No doubt Obama and his allies fear, as Democrats have since the Reagan years, that publicly questioning the efficiency of government would only abet conservative efforts to dismantle it. I get it. But nothing did more to erode the credibility of government than the disastrous rollout of the federal health exchange. That Obama relied so heavily on the Centers for Medicare and Medicaid Services to design a massive, eBay-like website tells you a lot about his own abiding faith in government born of the industrial age.

And such perceptions matter when you’re proposing to increase the investments that government gets to make. White House aides should ask themselves why New Yorkers gave overwhelming support to their new mayor, Bill de Blasio, and his tax-raising agenda. Sure, residents of Park Slope and the Upper West Side are inherently more liberal than most Americans, but it’s also true that they’ve just enjoyed 12 years of ruthless efficiency under the Bloomberg administration. They take for granted the basic competence of government, and that makes all the difference when you ask them to expand it.

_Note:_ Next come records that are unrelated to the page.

(** * matrix-puppet-server: identifier codec, loop-prevention tagger and
      message relay of [src/base.ts], with the receipt handler of the
      [Puppet] class.

    JavaScript strings are sequences of UTF-16 code units; they are modelled
    as [list Z].  Promise-returning methods are modelled in a small monad
    that threads the log of calls made to the outside world (homeserver,
    third-party adapter, Node runtime) and the mutable [thirdPartyRooms]
    map of [Base], and settles as resolved, rejected or never.

    The outside world is a deterministic oracle: what a call settles to is a
    function of the calls made before it.  The two promises that the source
    hands to [Promise.all] are started one after the other, so that each
    has made its first call before a reply is handled; their later calls
    are made in one of the orders the replies allow, those of the first
    promise first.  A promise that is started and not returned is run at
    the point where it is started.  The two
    room resolvers call themselves without bound after an alias repair; the
    model gives them a number of rounds, and answers [Never] when it is used
    up.  [bridge.getIntent()] is taken to return an intent wherever the
    source uses it unchecked; the one place that tests it against [null]
    asks the world. *)

From Stdlib Require Import ZArith Lia List Bool Ascii String.
From stdpp Require Import base option list gmap.
Import ListNotations.
Local Open Scope Z_scope.

(* ------------------------------------------------------------------ *)
(** ** JavaScript strings *)
(* ------------------------------------------------------------------ *)

Module Js.

(** A JavaScript string: its UTF-16 code units. *)
Abbreviation jsstring := (list Z).

(** A string literal of the source whose characters are all ASCII. *)
Definition lit (s : string) : jsstring :=
  List.map (fun a => Z.of_N (N_of_ascii a)) (list_ascii_of_string s).

(** [s === t] on strings. *)
Definition str_eqb (s t : jsstring) : bool := bool_decide (s = t).

(** Truthiness of a string value: the empty string is falsy. *)
Definition truthy (s : jsstring) : bool :=
  match s with [] => false | _ => true end.

(** Truthiness of a possibly [undefined] string. *)
Definition truthy_opt (o : option jsstring) : bool :=
  match o with Some s => truthy s | None => false end.

(** [a || b] on possibly undefined strings. *)
Definition or_else (a b : option jsstring) : option jsstring :=
  if truthy_opt a then a else b.

(** Every code unit is in the 7-bit ASCII range. *)
Definition is_ascii (s : jsstring) : Prop := Forall (fun c => 0 <= c < 128) s.

Definition is_asciib (s : jsstring) : bool :=
  forallb (fun c => (0 <=? c) && (c <? 128)) s.

End Js.
Import Js.

(* ------------------------------------------------------------------ *)
(** ** The Node [Buffer] operations used by [a2b] and [b2a] *)
(* ------------------------------------------------------------------ *)

Module Buffer.

(** Bytes are integers in [0, 256). *)
Definition bytes_ok (bs : list Z) : Prop := Forall (fun b => 0 <= b < 256) bs.

Definition is_high_surrogate (c : Z) : bool := (0xD800 <=? c) && (c <=? 0xDBFF).
Definition is_low_surrogate (c : Z) : bool := (0xDC00 <=? c) && (c <=? 0xDFFF).

Definition utf8_3 (c : Z) : list Z :=
  [Z.lor 0xE0 (Z.shiftr c 12);
   Z.lor 0x80 (Z.land (Z.shiftr c 6) 0x3F);
   Z.lor 0x80 (Z.land c 0x3F)].

Definition utf8_4 (cp : Z) : list Z :=
  [Z.lor 0xF0 (Z.shiftr cp 18);
   Z.lor 0x80 (Z.land (Z.shiftr cp 12) 0x3F);
   Z.lor 0x80 (Z.land (Z.shiftr cp 6) 0x3F);
   Z.lor 0x80 (Z.land cp 0x3F)].

(** [new Buffer(str)]: the UTF-8 encoding of the string.  A surrogate pair
    becomes one four-byte sequence, a lone surrogate U+FFFD. *)
Fixpoint from_string (s : jsstring) : list Z :=
  match s with
  | [] => []
  | c :: rest =>
    if c <? 0x80 then c :: from_string rest
    else if c <? 0x800 then
      Z.lor 0xC0 (Z.shiftr c 6) :: Z.lor 0x80 (Z.land c 0x3F) :: from_string rest
    else if is_high_surrogate c then
      match rest with
      | d :: rest' =>
        if is_low_surrogate d
        then utf8_4 (0x10000 + Z.shiftl (c - 0xD800) 10 + (d - 0xDC00))
               ++ from_string rest'
        else utf8_3 0xFFFD ++ from_string rest
      | [] => utf8_3 0xFFFD
      end
    else if is_low_surrogate c then utf8_3 0xFFFD ++ from_string rest
    else utf8_3 c ++ from_string rest
  end.

(** [buf.toString('ascii')]: each byte with its high bit cleared. *)
Definition to_ascii (bs : list Z) : jsstring := List.map (fun b => Z.land b 0x7F) bs.

(** The base64 alphabet: the character for a 6-bit value. *)
Definition b64_char (v : Z) : Z :=
  if v <? 26 then 65 + v
  else if v <? 52 then 71 + v
  else if v <? 62 then v - 4
  else if v =? 62 then 43 else 47.

(** The 6-bit value of a character; the URL-safe [-] and [_] are accepted
    too, as Node does.  [None] for any other character. *)
Definition unbase64 (c : Z) : option Z :=
  if (65 <=? c) && (c <=? 90) then Some (c - 65)
  else if (97 <=? c) && (c <=? 122) then Some (c - 71)
  else if (48 <=? c) && (c <=? 57) then Some (c + 4)
  else if (c =? 43) || (c =? 45) then Some 62
  else if (c =? 47) || (c =? 95) then Some 63
  else None.

Definition pad : Z := 61.

(** [buf.toString('base64')]. *)
Fixpoint to_base64 (bs : list Z) : jsstring :=
  match bs with
  | [] => []
  | [a] =>
    [b64_char (Z.shiftr a 2); b64_char (Z.shiftl (Z.land a 3) 4); pad; pad]
  | [a; b] =>
    [b64_char (Z.shiftr a 2);
     b64_char (Z.lor (Z.shiftl (Z.land a 3) 4) (Z.shiftr b 4));
     b64_char (Z.shiftl (Z.land b 15) 2); pad]
  | a :: b :: c :: rest =>
    [b64_char (Z.shiftr a 2);
     b64_char (Z.lor (Z.shiftl (Z.land a 3) 4) (Z.shiftr b 4));
     b64_char (Z.lor (Z.shiftl (Z.land b 15) 2) (Z.shiftr c 6));
     b64_char (Z.land c 63)] ++ to_base64 rest
  end.

(** The 6-bit values of the legal characters of a base64 text, up to the
    first padding character; characters outside the alphabet are skipped. *)
Fixpoint sextets (s : jsstring) : list Z :=
  match s with
  | [] => []
  | c :: rest =>
    match unbase64 c with
    | Some v => v :: sextets rest
    | None => if c =? pad then [] else sextets rest
    end
  end.

(** Four 6-bit values give three bytes; a trailing group of three gives two
    bytes, of two gives one, and a single trailing value gives none. *)
Fixpoint unpack (ss : list Z) : list Z :=
  match ss with
  | s0 :: s1 :: s2 :: s3 :: rest =>
    Z.lor (Z.shiftl (Z.land s0 0x3F) 2) (Z.shiftr (Z.land s1 0x30) 4)
    :: Z.lor (Z.shiftl (Z.land s1 0x0F) 4) (Z.shiftr (Z.land s2 0x3C) 2)
    :: Z.lor (Z.shiftl (Z.land s2 0x03) 6) (Z.land s3 0x3F)
    :: unpack rest
  | [s0; s1; s2] =>
    [Z.lor (Z.shiftl (Z.land s0 0x3F) 2) (Z.shiftr (Z.land s1 0x30) 4);
     Z.lor (Z.shiftl (Z.land s1 0x0F) 4) (Z.shiftr (Z.land s2 0x3C) 2)]
  | [s0; s1] =>
    [Z.lor (Z.shiftl (Z.land s0 0x3F) 2) (Z.shiftr (Z.land s1 0x30) 4)]
  | _ => []
  end.


(** All byte values. *)
Definition byte_range : list Z := List.map Z.of_nat (seq 0 256).

(** A 6-bit value. *)
Definition sextet_ok (v : Z) : bool := (0 <=? v) && (v <? 64).

(** The four 6-bit values cut from three bytes. *)
Definition q0 (a : Z) := Z.shiftr a 2.
Definition q1 (a b : Z) := Z.lor (Z.shiftl (Z.land a 3) 4) (Z.shiftr b 4).
Definition q2 (b c : Z) := Z.lor (Z.shiftl (Z.land b 15) 2) (Z.shiftr c 6).
Definition q3 (c : Z) := Z.land c 63.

Obama did announce in his State of the Union on Tuesday that Vice President Joe Biden would lead an Al Gore-style effort to re-evaluate federal job-training programs. That’s a good idea, if they’re serious about it. But if Obama’s really going to give up on pushing major legislation (otherwise known as being the president) and focus instead on executive orders, then he might as well focus his power on the one place where he really can make both a substantive and political difference, which is reforming the federal government.

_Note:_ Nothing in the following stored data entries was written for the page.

(** * Audio player controls of [script.js]

    The section "MUSIC SWAP ICONS" of [src/script.js] wires an [<audio>]
    element to a play button, a seek bar and two time labels.  This file
    embeds that section: the ECMAScript Number operations that [formatTime]
    uses (on IEEE 754 binary64 values), [formatTime] itself, the page objects
    the handlers read and write, and the handlers [setDuration], [togglePlay],
    the [timeupdate] listener and [handleSeek].

    It then embeds the rest of the script: the active page indicator, the
    mobile menu button, [throttle] and [debounce] over a queue of timers, the
    dropdown menus, scroll reveal and the statements at the top level. *)

From Stdlib Require Import ZArith QArith Qround Qabs Bool List String Ascii Lia.
From Stdlib Require Import SpecFloat DecimalString.
From Stdlib Require DecimalN DecimalPos.
Import ListNotations.

Local Open Scope Z_scope.

(** ** ECMAScript Numbers

    A JavaScript Number is an IEEE 754 binary64 value.  [spec_float] is the
    Standard Library's specification of such values (no NaN payload, which
    JavaScript cannot observe either); the format is fixed by [prec] and
    [emax]. *)
Module Num.

Definition prec : Z := 53.
Definition emax : Z := 1024.

Definition number : Type := spec_float.

Definition NaN : number := S754_nan.
Definition Infinity : number := S754_infinity false.
Definition NegInfinity : number := S754_infinity true.

(** A value of the format: the mantissa has at most 53 bits and the exponent
    is the one the format assigns to it. *)
Definition valid (x : number) : bool := valid_binary prec emax x.

(** The Number of an integer literal ([60], [10], [-1] ...). *)
Definition of_Z (z : Z) : number := binary_normalize prec emax z 0 false.

(** [x / y] *)
Definition div (x y : number) : number := SFdiv prec emax x y.

(** [x < y]: [false] when either side is NaN. *)
Definition ltb (x y : number) : bool := SFltb x y.


(** The global [isNaN], on a Number. *)
Definition isNaN (x : number) : bool :=
  match x with
  | S754_nan => true
  | _ => false
  end.

(** The global [isFinite], on a Number. *)
Definition isFinite (x : number) : bool :=
  match x with
  | S754_nan | S754_infinity _ => false
  | _ => true
  end.

(** [x % y], Number::remainder: the result has the sign of the dividend and
    is computed exactly (truncating division), after aligning both operands
    on the smaller exponent. *)
Definition rem (n d : number) : number :=
  match n, d with
  | S754_nan, _ | _, S754_nan => S754_nan
  | S754_infinity _, _ => S754_nan
  | _, S754_infinity _ => n
  | _, S754_zero _ => S754_nan
  | S754_zero _, _ => n
  | S754_finite sn mn en, S754_finite _ md ed =>
      let ez := Z.min en ed in
      let a := cond_Zopp sn (Zpos (fst (shl_align mn en ez))) in
      let b := Zpos (fst (shl_align md ed ez)) in
      binary_normalize prec emax (Z.rem a b) ez sn
  end.

(** [Math.floor(x)]: NaN, the infinities and both zeros are returned as they
    are, and so is a value whose exponent is not negative (it is an integer);
    otherwise the signed mantissa is divided by [2^(-e)], rounding down. *)
Definition floor (x : number) : number :=
  match x with
  | S754_finite s m e =>
      if 0 <=? e then x
      else binary_normalize prec emax
             (Z.shiftr (cond_Zopp s (Zpos m)) (- e)) 0 false
  | _ => x
  end.

(** *** Number::toString, radix 10 *)

Definition pow2Q (e : Z) : Q := Qpower 2 e.
Definition pow10Q (e : Z) : Q := Qpower 10 e.

(** The exact value of a positive finite Number. *)
Definition valueQ (m : positive) (e : Z) : Q := inject_Z (Zpos m) * pow2Q e.

(** The reals that round to [m * 2^e] lie between the midpoints to its two
    neighbours; the lower neighbour is half as far when [m] is the smallest
    normal mantissa. *)
Definition lower_mid (m : positive) (e : Z) : Q :=
  if andb (Zpos m =? 2 ^ (prec - 1)) (3 - emax - prec <? e)
  then inject_Z (4 * Zpos m - 1) * pow2Q (e - 2)
  else inject_Z (2 * Zpos m - 1) * pow2Q (e - 1).

Definition upper_mid (m : positive) (e : Z) : Q :=
  inject_Z (2 * Zpos m + 1) * pow2Q (e - 1).

(** Ties go to the even mantissa, so the midpoints themselves round to
    [m * 2^e] exactly when [m] is even. *)
Definition rounds_to (m : positive) (e : Z) (v : Q) : bool :=
  if Z.even (Zpos m)
  then Qle_bool (lower_mid m e) v && Qle_bool v (upper_mid m e)
  else negb (Qle_bool v (lower_mid m e)) && negb (Qle_bool (upper_mid m e) v).

(** The integer [n] with [10^(n-1) <= v < 10^n], searched upwards from an
    under-estimate. *)
Fixpoint decimal_exponent_from (fuel : nat) (n : Z) (v : Q) : Z :=
  match fuel with
  | O => n
  | S fuel' =>
      if Qle_bool (pow10Q n) v then decimal_exponent_from fuel' (n + 1) v
      else n
  end.

Definition decimal_exponent (m : positive) (e : Z) : Z :=
  let b := Z.log2 (Zpos m) + e in
  decimal_exponent_from 8 (b * 30102 / 100000 - 2) (valueQ m e).

Definition Qdist (a b : Q) : Q := Qabs (a - b).

(** Of the candidate pairs [(n, s)], the one whose value [s * 10^(n-k)]
    is closest to [v]; an even [s] wins a tie. *)
Fixpoint closest (k : Z) (v : Q) (cands : list (Z * Z))
  : option (Z * Z) :=
  match cands with
  | [] => None
  | (n, s) :: rest =>
      match closest k v rest with
      | None => Some (n, s)
      | Some (n', s') =>
          let d := Qdist (inject_Z s * pow10Q (n - k)) v in
          let d' := Qdist (inject_Z s' * pow10Q (n' - k)) v in
          match Qcompare d d' with
          | Lt => Some (n, s)
          | Gt => Some (n', s')
          | Eq => if Z.even s then Some (n, s) else Some (n', s')
          end
      end
  end.

(** The candidates with [k] digits: the two [k]-digit integers around
    [v / 10^(n0-k)], and, for one digit, the next power of ten. *)
Definition candidates (m : positive) (e : Z) (n0 k : Z) : list (Z * Z) :=
  let v := valueQ m e in
  let sl := Qfloor (v / pow10Q (n0 - k)) in
  let ok (c : Z * Z) :=
    let '(n, s) := c in
    (10 ^ (k - 1) <=? s) && (s <? 10 ^ k)
      && rounds_to m e (inject_Z s * pow10Q (n - k)) in
  filter ok ([(n0, sl); (n0, sl + 1)]
             ++ (if k =? 1 then [(n0 + 1, 1)] else [])).

(** Step 5 of Number::toString: integers [n], [k], [s] with [k >= 1],
    [10^(k-1) <= s < 10^k], [s * 10^(n-k)] rounding to the Number, and [k]
    as small as possible.  Seventeen digits always suffice. *)
Fixpoint shortest_from (fuel : nat) (m : positive) (e : Z) (n0 k : Z)
  : Z * Z * Z :=
  match closest k (valueQ m e) (candidates m e n0 k) with
  | Some (n, s) => (n, k, s)
  | None =>
      match fuel with
      | O => (n0, k, Qfloor (valueQ m e / pow10Q (n0 - k)))
      | S fuel' => shortest_from fuel' m e n0 (k + 1)
      end
  end.

Definition shortest (m : positive) (e : Z) : Z * Z * Z :=
  shortest_from 16 m e (decimal_exponent m e) 1.

Definition digits (z : Z) : string :=
  NilZero.string_of_uint (N.to_uint (Z.to_N z)).

Fixpoint zeros (n : nat) : string :=
  match n with
  | O => EmptyString
  | S n' => String "0"%char (zeros n')
  end.

(** Steps 6 to 10 of Number::toString, for a positive finite Number. *)
Definition render (n k s : Z) : string :=
  let ds := digits s in
  if (-5 <=? n) && (n <=? 21) then
    if k <=? n then (ds ++ zeros (Z.to_nat (n - k)))%string
    else if 0 <? n then
      (substring 0 (Z.to_nat n) ds ++ "."
         ++ substring (Z.to_nat n) (Z.to_nat (k - n)) ds)%string
    else ("0." ++ zeros (Z.to_nat (- n)) ++ ds)%string
  else
    let x := n - 1 in
    let c := if x <? 0 then "-"%string else "+"%string in
    let mant :=
      if k =? 1 then ds
      else (substring 0 1 ds ++ "."
              ++ substring 1 (Z.to_nat (k - 1)) ds)%string in
    (mant ++ "e" ++ c ++ digits (Z.abs x))%string.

On the 50th anniversary of the War on Poverty, Obama could take up the conservative challenge to review the litany of existing anti-poverty programs and figure out which ones actually work. He could establish clear rules to reform the government’s collection of our personal data, rather than leaving it to Congress and multiple boards. He could learn the right lesson from the fiasco of the health care rollout, which is that a lot of archaic agencies throughout the government aren’t up to the technological challenges of the new age, and it’s time to reboot them.

With three years left in his presidency, Obama still has time to be something like the generational figure a lot of Americans hoped he would be, forcibly pulling government into the digital world. Or he can spend his time working the phones and signing small orders with his pen, sort of like the most powerful claims adjuster on earth.